Poursuivant son raisonnement, la Cour administrative d’appel expose de manière très détaillée que le porteur du projet a bien cherché des solutions alternatives au projet retenu, en vain :

« D’autre part, il ressort des pièces du dossier, notamment du dossier de demande de dérogation, qui renvoie également à la réponse faite à l’autorité environnementale et des précisions fournies par la société en appel, que la société les moulins du Lohan a envisagé d’abord plusieurs types d’énergies renouvelables. La société Ressources Forestières a ensuite étudié plusieurs massifs forestiers en France durant la période 2006-2010, tous d’une surface supérieure à 1 000 ha. La forêt de Lanouée présente comme avantages d’être de taille importante et d’un seul bloc, de ne comporter aucune zone Natura 2000, ni espace boisé classé, ni zones humides à l’endroit du site retenu, de présenter un réseau important de voies forestières (130 km au total), de permettre l’implantation d’un parc éolien à plus d’1 km des habitations et d’avoir des capacités de raccordement. (…) De même, aucune des pièces du dossier de demande ne met en évidence l’existence d’une solution alternative satisfaisante qui aurait été ignorée. Le préfet du Morbihan n’a dès lors pas commis d’erreur d’appréciation en estimant qu’il n’existait pas de solution satisfaisante autre que l’implantation du projet en cause dans la zone sud-est du massif de Lanouée ».

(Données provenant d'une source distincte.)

Lemma filewrite_loop_run fuel f src : forall i k v,
  let x := ft_at f k in let ip := f_ip x in let m := kfs k in let n := Z.of_nat (length src) in let w := accepted (f_off x) (n - i) in
  (f < length (ftable k))%nat -> opened ip m v -> 0 <= f_off x <= i_size (ip_at ip m) -> 0 <= i <= n -> (Z.to_nat (n - i) <= fuel)%nat ->
  sb_size (sb m) <= BPB -> 8 * pieces (n - i) <= Z.of_nat (nfree (sb m) v) ->
  exists k' v', run_s (filewrite_loop me devwrite fuel f src i) (k, v) = Ok (i + w) (k', v') /\
    written_by f (take (Z.to_nat w) (drop (Z.to_nat i) src)) k v k' v' /\
    forall l, MAXOPBLOCKS < Log.size l - 1 -> fits_s (filewrite_loop me devwrite fuel f src i) l k v.
Proof.
  induction fuel as [|fuel IH]; intros i k v x ip m n w Hf Ho Hoff Hi Hfu Hs Hfree; cbn [filewrite_loop]; fold n.
  all: pose proof (f_size _ _ _ _ (a_file _ _ _ (o_file _ _ _ Ho))) as Hsz; change (0 <= i_size (ip_at ip m) <= MAXFILE * BSZ) in Hsz.
  - assert (Ew : w = 0). { unfold w, accepted. replace (n - i) with 0 by lia. by rewrite (proj2 (Z.leb_le _ _)) by lia. }
    rewrite (proj2 (Z.ltb_ge i n)) by lia. cbn [negb]. rewrite Ew, Z.add_0_r. exists k, v. split; [done|]. split; [by apply written_nil_by|done].
  - destruct (Z.ltb_spec i n) as [Hlt|Hge]; cbn [negb].
    2: { assert (Ew : w = 0). { unfold w, accepted. replace (n - i) with 0 by lia. by rewrite (proj2 (Z.leb_le _ _)) by lia. }
         rewrite Ew, Z.add_0_r. exists k, v. split; [done|]. split; [by apply written_nil_by|done]. }
    assert (En1 : (if n - i >? max then max else n - i) = Z.min (n - i) max) by (destruct (Z.gtb_spec (n - i) max); lia). rewrite En1.
    set (n1 := Z.min (n - i) max) in *. assert (Hmx : max = 1536) by done. assert (Hn1 : 0 < n1 <= max) by lia.
    set (piece := take (Z.to_nat n1) (drop (Z.to_nat i) src)).
    assert (Hlp : Z.of_nat (length piece) = n1) by (unfold piece; rewrite length_take, length_drop; lia).
    destruct (pieces_step (n - i) ltac:(lia)) as [Hp1 Hp2]. fold n1 in Hp2.
    pose proof (nblocks_max (f_off x) n1 ltac:(lia) ltac:(lia)) as Hnb.
    pose proof (write_chunk_run f k v piece) as Hc. cbv zeta in Hc. rewrite Hlp in Hc. fold x ip m in Hc.
    specialize (Hc Hf Ho Hoff Hn1 Hs ltac:(lia)). destruct (Z.gtb_spec (f_off x + n1) (MAXFILE * BSZ)) as [Hg|Hg].
    + destruct Hc as (t' & E & V & Hid & Ht). assert (Ew : w = 0) by (apply accepted_zero; lia).
      rewrite Ew, Z.add_0_r. exists k, v. split; [|split; [by apply written_nil_by|]].
      * rewrite (run_s_stx _ _ _ _ _ _ _ E), V. done.
      * intros l Hl. eapply fits_stx; [exact E| |done|done]. apply touched_fits; [|rewrite Ht, size_empty; unfold MAXOPBLOCKS; lia|done].
        by eapply run_tx_within; [apply within_tx0|exact E].
    + destruct Hc as (m' & t' & E & Hcd & Hid & Ht & Hfr). set (k1 := ft_set f (set_foff (f_off x + n1) x) (set_kfs m' k)) in *.
      assert (Ex : ft_at f k1 = set_foff (f_off x + n1) x) by (by apply ft_at_same).
      set (w1 := accepted (f_off x + n1) (n - (i + n1))).
      assert (Hw : w = n1 + w1) by (unfold w, w1; rewrite accepted_step by lia; fold n1; do 2 f_equal; lia).
      pose proof (accepted_range (f_off x + n1) (n - (i + n1)) ltac:(lia) ltac:(lia)) as Hw1. fold w1 in Hw1.
      specialize (IH (i + n1) k1 (view t')). cbv zeta in IH. rewrite Ex in IH. fold n in IH.
      change (f_ip (set_foff _ x)) with ip in IH. change (f_off (set_foff ?o x)) with o in IH. change (kfs k1) with m' in IH.
      pose proof (cd_sb _ _ _ _ _ _ _ Hcd) as Hsb. pose proof (cd_size _ _ _ _ _ _ _ Hcd) as Hsize. rewrite Hlp in Hsize. rewrite Hsb in IH. fold w1 in IH.
      destruct IH as (k' & v' & Er & [Wc Wk] & Hfit); try lia.
      * unfold k1. cbn. by rewrite length_insert.
      * apply Hcd.
      * replace (n - (i + n1)) with (n - i - n1) by lia. lia.
      * exists k', v'. split; [|split; [|]].
        -- rewrite (run_s_stx _ _ _ _ _ _ _ E). rewrite (proj2 (Z.ltb_ge n1 0)), Z.eqb_refl by lia. cbn [negb]. rewrite Er. f_equal. lia.
        -- rewrite Ex in Wc, Wk.
           assert (Et : take (Z.to_nat w) (drop (Z.to_nat i) src) = piece ++ take (Z.to_nat w1) (drop (Z.to_nat (i + n1)) src)).
           { rewrite Hw, Z2Nat.inj_add, Z2Nat.inj_add by lia. unfold piece. rewrite <- drop_drop. by rewrite take_take_drop. }
           rewrite Et. split.
           ++ fold x ip m. apply (chunk_app _ _ _ _ _ _ m' (view t')); [done|done|]. rewrite Hlp. exact Wc.
           ++ fold x. rewrite Wk at 1. unfold k1, ft_set, set_ftable, set_kfs. cbn. rewrite list_insert_insert_eq.
              do 2 f_equal. unfold set_foff. cbn. f_equal. rewrite length_app. lia.
        -- intros l Hl. eapply fits_stx; [exact E| |done|].
           ++ apply touched_fits; [|unfold MAXOPBLOCKS; lia|done]. by eapply run_tx_within; [apply within_tx0|exact E].
           ++ rewrite (proj2 (Z.ltb_ge n1 0)), Z.eqb_refl by lia. cbn [negb]. by apply Hfit.
Qed.
End Write.
(* ===== verification/SysRefs.v ===== *)
(** * Reference counts across system calls

    The counts of file.c and of the inode cache say how many pointers there are:
    [f_ref] counts the descriptors of a file, [i_ref] the open files of an inode and
    the processes whose directory it is.  While calls run, they hold references of
    their own; [surplus] is the difference.  [keff P p d Q] says what a program that
    starts in a state satisfying [P] does to the surpluses, [d], and what holds
    after it, [Q]; [seff] is the same for system calls.  Every call leaves every
    surplus and every lock as it found them. *)

From S2P Require Import Prelude Spinlock Bio BioSpec BlockProg Log FsProg Fs FsAlloc FsFile FsInode FsDir FsPath FsCall Pipe Kalloc Kern File Syscall Sysfile FsRefs.
Import Fs.

(** ** Counting pointers *)

Fixpoint total {X} (g : X -> Z) (l : list X) : Z := match l with [] => 0 | x :: l' => g x + total g l' end.

Lemma total_insert {X} (g : X -> Z) l i x y : l !! i = Some x -> total g (<[i := y]> l) = total g l - g x + g y.
Proof.
  revert i. induction l as [|z l IH]; intros [|i]; cbn; try done.
  - intros [= ->]. lia.
  - intros H. rewrite IH by done. lia.
Qed.

Lemma total_nonneg {X} (g : X -> Z) l : (forall x, 0 <= g x) -> 0 <= total g l.
Proof. intros H. induction l as [|x l IH]; cbn; [lia|]. specialize (H x). lia. Qed.

Definition opens (j : nat) (x : file) : Z := if bool_decide (f_type x = FD_INODE /\ f_ip x = j) then 1 else 0.
Definition works_in (j : nat) (p : fproc) : Z := ones (cwd p) j.
Definition fds (f : nat) (p : fproc) : Z := total (fun o => ones o f) (ofile p).

(** The count of references to an entry that no pointer accounts for. *)
Inductive counter := CInode (j : nat) | CLock (j : nat) | CFile (f : nat).

Definition surplus (c : counter) (k : kern) : Z :=
  match c with
  | CInode j => i_ref (ip_at j (kfs k)) - total (opens j) (ftable k) - total (works_in j) (procs k)
  | CLock j => locked_ (ip_at j (kfs k))
  | CFile f => f_ref (ft_at f k) - total (fds f) (procs k)
  end.

Definition counted (c : counter) (k : kern) : Prop :=
  match c with CInode j | CLock j => (j < length (icache (kfs k)))%nat | CFile _ => True end.

(** ** Pipes *)

(** An end of the pipe [p]. *)
Definition is_end (p : Z) (w : bool) (x : file) : Z := if bool_decide (f_type x = FD_PIPE /\ f_pipe x = p /\ f_writable x = w) then 1 else 0.
Definition end_open (w : bool) (x : Pipe.pipe) : bool := if w then Pipe.writeopen x else Pipe.readopen x.
Definition flag (p : Z) (w : bool) (k : kern) : Z :=
  match kpipes k !! p with Some x => if end_open w x then 1 else 0 | None => 0 end.

Section Kernel.
Context (kend : Z).

(** What holds between the steps of calls: a free file is of no type, each end of a
    pipe that is open has one file, and the pages of pipes are allocated. *)
Record files_ok (k : kern) : Prop := {
  fo_free : forall f, f_ref (ft_at f k) <= 0 -> f_type (ft_at f k) = FD_NONE;
  fo_ends : forall p w, total (is_end p w) (ftable k) = flag p w k;
  fo_open : forall p x, kpipes k !! p = Some x -> Pipe.readopen x || Pipe.writeopen x = true;
  fo_pages : exists l, free_list kend (kpages k) l /\ forall p x, kpipes k !! p = Some x -> valid_page kend p /\ p ∉ l
}.

Record moved (d : counter -> Z) (k k' : kern) : Prop := {
  mv_len : length (icache (kfs k')) = length (icache (kfs k));
  mv_sum : forall c, counted c k -> surplus c k' = surplus c k + d c
}.

Definition keff {A} (P : kern -> Prop) (p : tprog kern A) (d : A -> counter -> Z) (Q : A -> kern -> Prop) : Prop :=
  forall k t a k' t', files_ok k -> P k -> run_tx p (k, t) = Ok a (k', t') -> files_ok k' /\ moved (d a) k k' /\ Q a k'.

Definition seff {A} (P : kern -> Prop) (p : sprog kern A) (d : A -> counter -> Z) (Q : A -> kern -> Prop) : Prop :=
  forall k v a k' v', files_ok k -> P k -> run_s p (k, v) = Ok a (k', v') -> files_ok k' /\ moved (d a) k k' /\ Q a k'.

(** ** Rules *)

Lemma moved_refl d k : (forall c, d c = 0) -> moved d k k.
Proof. intros H. split; [done|]. intros c _. rewrite H. lia. Qed.

Lemma moved_trans d e k k1 k2 : moved e k k1 -> moved (fun c => d c - e c) k1 k2 -> moved d k k2.
Proof.
  intros [L1 S1] [L2 S2]. split; [congruence|]. intros c Hc. rewrite S2, S1; [lia|done|]. destruct c; cbn in *; by rewrite ?L1.
Qed.

Lemma moved_ext d e k k' : (forall c, e c = d c) -> moved e k k' -> moved d k k'.
Proof. intros H [L E]. split; [done|]. intros c Hc. rewrite <- H. by apply E. Qed.

Lemma keff_bind {A B} P Q R (p : tprog kern A) (f : A -> tprog kern B) e d : keff P p e Q ->
  (forall a, keff (Q a) (f a) (fun b c => d b c - e a c) R) -> keff P (p ≫= f) d R.
Proof.
  intros H1 H2 k t b k' t' Hk HP Hr. destruct (run_bind_inv _ _ _ _ _ Hr) as (a & [k1 t1] & E1 & E2).
  destruct (H1 _ _ _ _ _ Hk HP E1) as (Hk1 & M1 & HQ). destruct (H2 _ _ _ _ _ _ Hk1 HQ E2) as (Hk2 & M2 & HR).
  split; [done|]. split; [by eapply moved_trans|done].
Qed.

Lemma keff_ret {A} (P : kern -> Prop) (Q : A -> kern -> Prop) (a : A) d : (forall c, d a c = 0) -> (forall k, P k -> Q a k) -> keff P (mret a) d Q.
Proof. intros H HQ k t b k' t' Hk HP [= <- <- <-]. split; [done|]. split; [by apply moved_refl|auto]. Qed.

Lemma keff_stop {A} P msg d Q : keff P (tpanic msg : tprog kern A) d Q.
Proof. by intros k t a k' t' _ _. Qed.
Lemma keff_nofuel {A} P d Q : keff P (tnofuel : tprog kern A) d Q.
Proof. by intros k t a k' t' _ _. Qed.
Lemma keff_sleep {A} P d Q : keff P (tsleep : tprog kern A) d Q.
Proof. by intros k t a k' t' _ _. Qed.

Lemma keff_gets {A B} P Q (g : kern -> A) (f : A -> tprog kern B) d :
  (forall x, keff (fun k => P k /\ g k = x) (f x) d Q) -> keff P (tgets g ≫= f) d Q.
Proof. intros H k t b k' t' Hk HP. rewrite run_tgets. intros E. by eapply (H (g k)). Qed.

Lemma keff_conseq {A} (P P' : kern -> Prop) (Q Q' : A -> kern -> Prop) (p : tprog kern A) e d : keff P' p e Q' ->
  (forall k, P k -> P' k) -> (forall a k, Q' a k -> Q a k) -> (forall a c, e a c = d a c) -> keff P p d Q.
Proof.
  intros H HP HQ He k t a k' t' Hk Hp E. destruct (H _ _ _ _ _ Hk (HP _ Hp) E) as (Hk' & M & Hq).
  split; [done|]. split; [eapply moved_ext; [apply He|exact M]|auto].
Qed.

Lemma keff_pure {A} (phi : Prop) (P : kern -> Prop) (Q : A -> kern -> Prop) (p : tprog kern A) d : (forall k, P k -> phi) ->
  (phi -> keff P p d Q) -> keff P p d Q.
Proof. intros H1 H2 k t a k' t' Hk HP. apply (H2 (H1 k HP)); done. Qed.

Lemma keff_mod P Q g d : (forall k, files_ok k -> P k -> files_ok (g k) /\ moved d k (g k) /\ Q (g k)) ->
  keff P (tmod g) (fun _ => d) (fun _ => Q).
Proof. intros H k t a k' t' Hk HP. unfold tmod. cbn. intros [= <- <- <-]. by apply H. Qed.

(** A step that changes no count, and one that is the last. *)
Lemma keff_then {A B} P P' Q R (p : tprog kern A) (f : A -> tprog kern B) d : keff P' p (fun _ _ => 0) Q -> (forall k, P k -> P' k) ->
  (forall a, keff (Q a) (f a) d R) -> keff P (p ≫= f) d R.
Proof.
  intros H1 H0 H2. eapply keff_bind; [eapply keff_conseq; [exact H1|exact H0|intros a k H; exact H|reflexivity]|].
  intros a. eapply keff_conseq; [apply H2|done|done|intros b c; cbn; lia].
Qed.

(** ** Programs of fs.c *)

Definition of_inodes (dr dl : nat -> Z) (c : counter) : Z :=
  match c with CInode j => dr j | CLock j => dl j | CFile _ => 0 end.

Lemma keff_fsop {A} P (p : tprog fs A) dr dl : eff (fun _ => True) p dr dl -> (forall m k, P k -> P (set_kfs m k)) ->
  keff P (fsop p) (fun a => of_inodes (dr a) (dl a)) (fun _ => P).
Proof.
  intros He HP k t a k' t' Hk Hp. unfold fsop. rewrite run_tzoom; [|done|done|by intros []].
  unfold zoomed. destruct (run_tx p (kfs k, t)) as [b [m' t1]|?|[]|] eqn:E; try done. intros [= <- <- <-].
  destruct (He _ _ _ _ _ I E) as [L R K]. split; [by destruct Hk|]. split; [|auto]. split; [done|].
  intros [j|j|f] Hc; cbn [surplus of_inodes kfs ftable procs set_kfs]; cbn in Hc; rewrite ?R, ?K by done; try lia.
  change (ft_at f (set_kfs m' k)) with (ft_at f k). lia.
Qed.

(** ** Changes of a file and of a process *)

Lemma ft_at_set f g x k : (g < length (ftable k))%nat -> ft_at f (ft_set g x k) = if decide (f = g) then x else ft_at f k.
Proof.
  intros Hg. unfold ft_at, ft_set. cbn. destruct (decide (f = g)) as [->|]; [by rewrite list_lookup_insert_eq by done|].
  by rewrite list_lookup_insert_ne by done.
Qed.

Lemma ft_lookup f k : (f < length (ftable k))%nat -> ftable k !! f = Some (ft_at f k).
Proof. intros H. unfold ft_at. by destruct (lookup_lt_is_Some_2 _ _ H) as [x ->]. Qed.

Enfin, la Cour administrative d’appel de Nantes expose son raisonnement la conduisant à considérer que la dérogation ne peut être regardée comme nuisant au maintien, dans un état de conservation favorable, des populations des espèces concernées dans leur aire de répartition naturelle :

«  10. Afin de compenser les impacts résiduels défavorables pour les espèces protégées, la SAS les Moulins du Lohan a prévu dans son dossier une série de mesures compensatoires (…). Le coût total des mesures de réduction, de compensation et d’accompagnement, a été évalué à 948 500 euros. Il est vrai que le conseil scientifique régional du patrimoine naturel de Bretagne a donné un avis défavorable à l’implantation de parcs éoliens  » dans les secteurs qui jouent un rôle important pour la biodiversité et, à ce titre, dans les landes et les espaces boisés à forte naturalité « , mais il ne s’est pas prononcé sur la demande de dérogation en cause. Le conseil national de la protection de la nature a rendu un avis défavorable à la demande. Toutefois, (…) la DREAL, qui a donné un avis favorable, a examiné les mesures compensatoires prévues, et proposé que celles-ci soient mises en œuvre à l’échelle de la forêt de Lanouée et qu’elles complètent le plan simple de gestion, préconisations reprises par l’arrêté préfectoral. Le commissaire enquêteur a estimé pour sa part, dans ses conclusions sur l’enquête publique relative à l’autorisation d’exploiter, que les mesures d’évitement, de réduction et de compensation ont été particulièrement bien étudiées ».

On remarquera l’effort de motivation fourni par la Cour administrative d’appel de Nantes, et l’on peut s’apercevoir que le contrôle par le juge administratif de la présence d’une raison impérative d’intérêt public majeur ainsi que celui de la recherche d’une solution alternative satisfaisante tend à se rapprocher du contrôle étendu (bilan coût-avantage) qu’il exerce en matière de déclaration d’utilité publique ou de projet d’intérêt général (PIG).